3 phrases à répéter (avec l'hypnose) pour gagner en confiance
Des affirmations qui changent vraiment votre dialogue intérieur.
Apprenez à désarmer cette voix intérieure qui vous rabaisse sans cesse.
Vous la reconnaissez ? Cette petite voix qui vous glisse : « Tu n’aurais pas dû dire ça », « T’es vraiment nul(le) sur ce coup-là », « Les autres, ils y arrivent, eux ». Parfois c’est un murmure, parfois un véritable coup de poing dans le ventre. Elle commente tout ce que vous faites, juge, compare, et trouve toujours quelque chose à redire. Vous avez l’impression d’avoir un colocataire toxique dans la tête, quelqu’un qui ne lâche jamais le morceau.
Si vous lisez ces lignes, c’est probablement que ce critique intérieur vous épuise. Qu’il vous vole votre énergie, votre confiance, et parfois même votre envie d’essayer des choses nouvelles. Vous n’êtes pas seul(e). Des dizaines de personnes que je reçois à Saintes me décrivent exactement la même chose : cette voix qui les empêche d’avancer, qui les paralyse avant un entretien, qui les réveille la nuit en ressassant une conversation vieille de trois ans.
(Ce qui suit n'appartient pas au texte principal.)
Lemma escape_char_plain (c : N) :
  (32 <= c)%N -> c <> 34%N -> c <> 92%N -> escape_char c = [c].
Proof.
  intros Hc H34 H92. unfold escape_char.
  repeat match goal with
         | |- context [(c =? ?k)%N] => destruct (N.eqb_spec c k); [lia|]
         end.
  destruct (N.ltb_spec c 32); [lia | reflexivity].
Qed.

(** A present but empty object is rendered as the marker, not as
    its serialization [{}]. *)
Lemma quantitative_empty_object_counterexample :
  JDict [] <> JNull
  /\ ~ contains (quantitative_slot (json_dumps (JDict [])))
         (build_analysis_prompt (py "hello") (py "meeting") (py "ACME") (py "ko")
            (py "Summary") true true (py "none") (JDict []))
  /\ contains (quantitative_slot (py "없음"))
       (build_analysis_prompt (py "hello") (py "meeting") (py "ACME") (py "ko")
          (py "Summary") true true (py "none") (JDict [])).
Proof.
  split; [discriminate|]. split.
  - intros H. apply contains_containsb in H. vm_compute in H. discriminate H.
  - rewrite build_analysis_prompt_eq.
    apply (contains_join_lines (prompt_lines _ _ _ _ _ _ _ _ _) 9 4).
Qed.

(** C2, amended. The text in the [Quantitative_Data] slot follows the
    truth value of [quantitative_data]: the marker ["없음"] when it is
    [None] or another value Python counts as false (an empty object
    among them), and otherwise the data as [json.dumps] writes it with
    [indent=2] and [ensure_ascii=False]: one item per line behind two
    spaces per level, code points outside ASCII written as they are. *)
Theorem quantitative_data_slot
    (transcript report_type company_name language_output detail_level : str)
    (privacy_anonymize confidence_labeling : bool)
    (pre_briefing_context : str) (quantitative_data : json) :
  let prompt :=
    build_analysis_prompt transcript report_type company_name language_output
      detail_level privacy_anonymize confidence_labeling pre_briefing_context
      quantitative_data in
  (json_bool quantitative_data = false ->
   contains (quantitative_slot (py "없음")) prompt)
  /\ (json_bool quantitative_data = true ->
      contains (quantitative_slot (json_dumps quantitative_data)) prompt)
  /\ json_bool JNull = false
  /\ json_bool (JDict []) = false
  /\ (forall c, (128 <= c)%N -> escape_char c = [c])
  /\ (forall k v,
        json_dumps (JDict [(k, v)])
        = py "{" ++ nl ++ py "  " ++ encode_basestring k ++ py ": "
          ++ json_encode 1 v ++ nl ++ py "}").
Proof.
  intros prompt. subst prompt. rewrite build_analysis_prompt_eq.
  split; [|split; [|split; [|split; [|split]]]].
  - intros ->. apply (contains_join_lines (prompt_lines _ _ _ _ _ _ _ _ _) 9 4).
  - intros ->. apply (contains_join_lines (prompt_lines _ _ _ _ _ _ _ _ _) 9 4).
  - reflexivity.
  - reflexivity.
  - intros c Hc. apply escape_char_plain; lia.
  - intros k v. unfold json_dumps. cbn [json_encode map join fst snd].
    rewrite <- !app_assoc. reflexivity.
Qed.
Alors, est-ce qu’on peut vraiment faire taire ce critique ? Avec l’hypnose ericksonienne et l’IFS (le « travail sur les parties »), oui. Et je vais vous montrer comment, pas à pas. Pas de promesse magique : vous n’allez pas devenir quelqu’un de parfait du jour au lendemain. Mais vous allez pouvoir reprendre le contrôle, et peut-être même transformer ce tyran intérieur en allié.
Avant de chercher à faire taire votre critique intérieur, il faut comprendre d’où il sort. Parce que non, vous n’êtes pas « né(e) comme ça ». Cette voix s’est construite, souvent très tôt, comme un mécanisme de protection.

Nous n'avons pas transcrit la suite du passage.